_WHAT IS BEING ASKED_
In the material below, find the line with "(** One offer: layers" and the line with "(forall i, i", then output those two lines and every line between them, exactly.

_THE DATA_
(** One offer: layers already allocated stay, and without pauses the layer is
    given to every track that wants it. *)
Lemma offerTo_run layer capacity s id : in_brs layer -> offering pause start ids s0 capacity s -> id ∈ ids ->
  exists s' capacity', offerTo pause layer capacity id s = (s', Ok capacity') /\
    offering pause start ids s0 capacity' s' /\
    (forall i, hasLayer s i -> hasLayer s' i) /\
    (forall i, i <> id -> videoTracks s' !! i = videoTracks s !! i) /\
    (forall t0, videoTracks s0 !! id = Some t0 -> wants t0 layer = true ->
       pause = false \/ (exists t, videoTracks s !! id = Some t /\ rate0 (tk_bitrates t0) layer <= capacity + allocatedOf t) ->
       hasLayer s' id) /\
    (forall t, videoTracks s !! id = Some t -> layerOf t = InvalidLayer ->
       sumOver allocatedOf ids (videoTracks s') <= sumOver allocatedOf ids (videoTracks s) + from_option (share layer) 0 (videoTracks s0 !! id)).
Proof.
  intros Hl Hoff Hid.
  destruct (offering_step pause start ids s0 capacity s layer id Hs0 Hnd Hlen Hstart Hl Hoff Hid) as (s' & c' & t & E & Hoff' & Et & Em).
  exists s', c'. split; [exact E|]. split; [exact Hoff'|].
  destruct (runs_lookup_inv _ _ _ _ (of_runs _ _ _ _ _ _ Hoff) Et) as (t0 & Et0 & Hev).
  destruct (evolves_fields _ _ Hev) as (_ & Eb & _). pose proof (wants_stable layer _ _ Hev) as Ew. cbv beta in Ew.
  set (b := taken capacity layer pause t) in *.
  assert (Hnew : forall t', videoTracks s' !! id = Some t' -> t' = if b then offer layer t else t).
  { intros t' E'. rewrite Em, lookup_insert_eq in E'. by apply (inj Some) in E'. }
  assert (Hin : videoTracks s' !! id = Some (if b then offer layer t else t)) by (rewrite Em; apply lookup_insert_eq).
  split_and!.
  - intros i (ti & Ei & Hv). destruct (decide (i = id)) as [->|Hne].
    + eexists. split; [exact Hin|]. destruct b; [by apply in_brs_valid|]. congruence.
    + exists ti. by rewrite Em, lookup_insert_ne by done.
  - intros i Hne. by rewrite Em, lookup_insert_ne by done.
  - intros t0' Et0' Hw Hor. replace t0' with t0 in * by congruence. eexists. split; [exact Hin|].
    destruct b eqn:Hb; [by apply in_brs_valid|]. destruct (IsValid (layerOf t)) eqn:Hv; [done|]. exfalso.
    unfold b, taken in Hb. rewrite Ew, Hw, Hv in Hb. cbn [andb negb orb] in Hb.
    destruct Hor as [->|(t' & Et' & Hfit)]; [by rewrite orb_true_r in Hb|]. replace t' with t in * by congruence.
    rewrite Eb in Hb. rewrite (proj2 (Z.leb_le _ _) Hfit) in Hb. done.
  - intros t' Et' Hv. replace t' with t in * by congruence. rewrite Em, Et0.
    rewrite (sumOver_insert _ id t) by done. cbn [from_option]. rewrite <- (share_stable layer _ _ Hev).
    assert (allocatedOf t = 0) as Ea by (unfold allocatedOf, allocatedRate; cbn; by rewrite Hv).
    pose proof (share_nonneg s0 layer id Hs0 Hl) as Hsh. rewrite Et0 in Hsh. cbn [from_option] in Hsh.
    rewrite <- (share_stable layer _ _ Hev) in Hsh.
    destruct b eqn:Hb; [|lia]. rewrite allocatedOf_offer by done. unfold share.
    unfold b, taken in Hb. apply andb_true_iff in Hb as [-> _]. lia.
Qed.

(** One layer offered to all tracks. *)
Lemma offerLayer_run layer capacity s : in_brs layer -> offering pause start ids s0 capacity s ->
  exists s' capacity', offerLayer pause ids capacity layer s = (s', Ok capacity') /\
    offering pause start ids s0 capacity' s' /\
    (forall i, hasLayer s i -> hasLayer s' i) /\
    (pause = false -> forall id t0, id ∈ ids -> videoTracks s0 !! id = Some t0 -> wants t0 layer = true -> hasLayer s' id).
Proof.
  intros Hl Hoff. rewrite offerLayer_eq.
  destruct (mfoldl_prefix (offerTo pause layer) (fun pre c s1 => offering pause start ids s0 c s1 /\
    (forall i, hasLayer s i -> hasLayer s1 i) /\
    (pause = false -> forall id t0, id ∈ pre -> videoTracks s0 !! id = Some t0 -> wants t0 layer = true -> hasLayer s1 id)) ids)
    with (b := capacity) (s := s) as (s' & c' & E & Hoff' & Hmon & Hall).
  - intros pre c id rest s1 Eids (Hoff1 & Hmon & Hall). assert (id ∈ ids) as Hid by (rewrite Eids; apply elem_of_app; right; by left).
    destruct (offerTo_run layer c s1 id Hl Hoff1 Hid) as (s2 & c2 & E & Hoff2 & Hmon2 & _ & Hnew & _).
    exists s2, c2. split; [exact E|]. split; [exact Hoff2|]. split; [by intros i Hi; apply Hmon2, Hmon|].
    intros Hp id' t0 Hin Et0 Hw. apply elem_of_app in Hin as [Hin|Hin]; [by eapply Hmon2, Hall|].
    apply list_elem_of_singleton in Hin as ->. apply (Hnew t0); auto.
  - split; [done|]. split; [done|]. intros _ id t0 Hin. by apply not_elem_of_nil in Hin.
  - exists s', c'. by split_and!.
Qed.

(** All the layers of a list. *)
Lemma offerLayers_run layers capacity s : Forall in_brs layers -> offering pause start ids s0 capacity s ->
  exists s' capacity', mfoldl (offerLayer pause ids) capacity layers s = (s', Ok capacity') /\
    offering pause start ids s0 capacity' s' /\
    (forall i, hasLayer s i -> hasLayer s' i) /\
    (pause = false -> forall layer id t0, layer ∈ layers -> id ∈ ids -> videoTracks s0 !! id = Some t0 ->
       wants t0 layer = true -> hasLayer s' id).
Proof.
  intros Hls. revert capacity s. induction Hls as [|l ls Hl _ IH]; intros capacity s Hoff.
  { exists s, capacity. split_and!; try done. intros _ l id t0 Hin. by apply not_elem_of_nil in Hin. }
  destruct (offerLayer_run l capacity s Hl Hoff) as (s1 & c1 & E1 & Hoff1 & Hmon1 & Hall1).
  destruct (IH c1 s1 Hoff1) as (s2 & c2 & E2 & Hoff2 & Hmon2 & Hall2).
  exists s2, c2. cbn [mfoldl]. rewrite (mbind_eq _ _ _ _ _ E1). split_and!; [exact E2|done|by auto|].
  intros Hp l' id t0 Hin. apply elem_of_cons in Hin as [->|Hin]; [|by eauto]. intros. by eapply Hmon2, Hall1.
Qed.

---

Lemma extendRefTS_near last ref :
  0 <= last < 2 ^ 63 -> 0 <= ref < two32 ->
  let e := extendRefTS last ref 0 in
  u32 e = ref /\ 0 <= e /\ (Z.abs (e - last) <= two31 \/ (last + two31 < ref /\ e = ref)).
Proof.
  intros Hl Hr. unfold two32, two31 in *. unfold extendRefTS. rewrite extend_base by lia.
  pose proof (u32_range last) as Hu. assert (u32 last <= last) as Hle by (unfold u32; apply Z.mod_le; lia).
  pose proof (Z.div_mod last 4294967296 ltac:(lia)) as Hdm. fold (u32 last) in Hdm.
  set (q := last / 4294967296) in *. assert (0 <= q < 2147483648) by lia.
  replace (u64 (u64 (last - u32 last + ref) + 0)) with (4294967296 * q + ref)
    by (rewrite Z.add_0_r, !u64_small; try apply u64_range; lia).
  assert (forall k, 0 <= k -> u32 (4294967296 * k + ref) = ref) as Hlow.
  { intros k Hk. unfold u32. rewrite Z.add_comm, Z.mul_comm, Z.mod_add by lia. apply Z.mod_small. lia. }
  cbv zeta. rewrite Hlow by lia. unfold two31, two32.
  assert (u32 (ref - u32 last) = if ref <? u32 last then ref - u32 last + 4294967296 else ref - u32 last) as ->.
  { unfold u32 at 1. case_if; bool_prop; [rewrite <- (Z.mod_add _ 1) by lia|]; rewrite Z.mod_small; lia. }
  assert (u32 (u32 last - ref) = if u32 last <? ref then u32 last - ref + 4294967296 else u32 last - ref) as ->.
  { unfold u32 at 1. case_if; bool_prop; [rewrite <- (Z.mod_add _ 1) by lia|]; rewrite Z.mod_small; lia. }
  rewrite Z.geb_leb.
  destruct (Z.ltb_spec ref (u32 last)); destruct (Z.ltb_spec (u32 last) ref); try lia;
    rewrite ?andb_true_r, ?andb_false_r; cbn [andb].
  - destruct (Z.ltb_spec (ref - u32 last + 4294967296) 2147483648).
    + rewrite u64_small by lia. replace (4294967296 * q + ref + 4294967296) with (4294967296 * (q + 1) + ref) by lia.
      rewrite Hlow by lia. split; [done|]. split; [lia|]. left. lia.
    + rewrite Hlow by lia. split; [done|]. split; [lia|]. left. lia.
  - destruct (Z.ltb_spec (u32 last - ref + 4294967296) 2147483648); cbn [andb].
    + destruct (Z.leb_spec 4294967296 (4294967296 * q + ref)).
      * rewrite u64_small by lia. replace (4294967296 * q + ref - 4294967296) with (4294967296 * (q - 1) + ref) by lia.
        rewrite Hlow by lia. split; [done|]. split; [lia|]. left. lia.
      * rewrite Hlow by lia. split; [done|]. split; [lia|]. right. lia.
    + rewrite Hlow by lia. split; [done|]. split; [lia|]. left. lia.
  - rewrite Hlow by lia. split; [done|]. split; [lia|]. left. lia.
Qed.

_WRITTEN SOLUTION_
(** One offer: layers already allocated stay, and without pauses the layer is
    given to every track that wants it. *)
Lemma offerTo_run layer capacity s id : in_brs layer -> offering pause start ids s0 capacity s -> id ∈ ids ->
  exists s' capacity', offerTo pause layer capacity id s = (s', Ok capacity') /\
    offering pause start ids s0 capacity' s' /\
    (forall i, hasLayer s i -> hasLayer s' i) /\
    (forall i, i <> id -> videoTracks s' !! i = videoTracks s !! i) /\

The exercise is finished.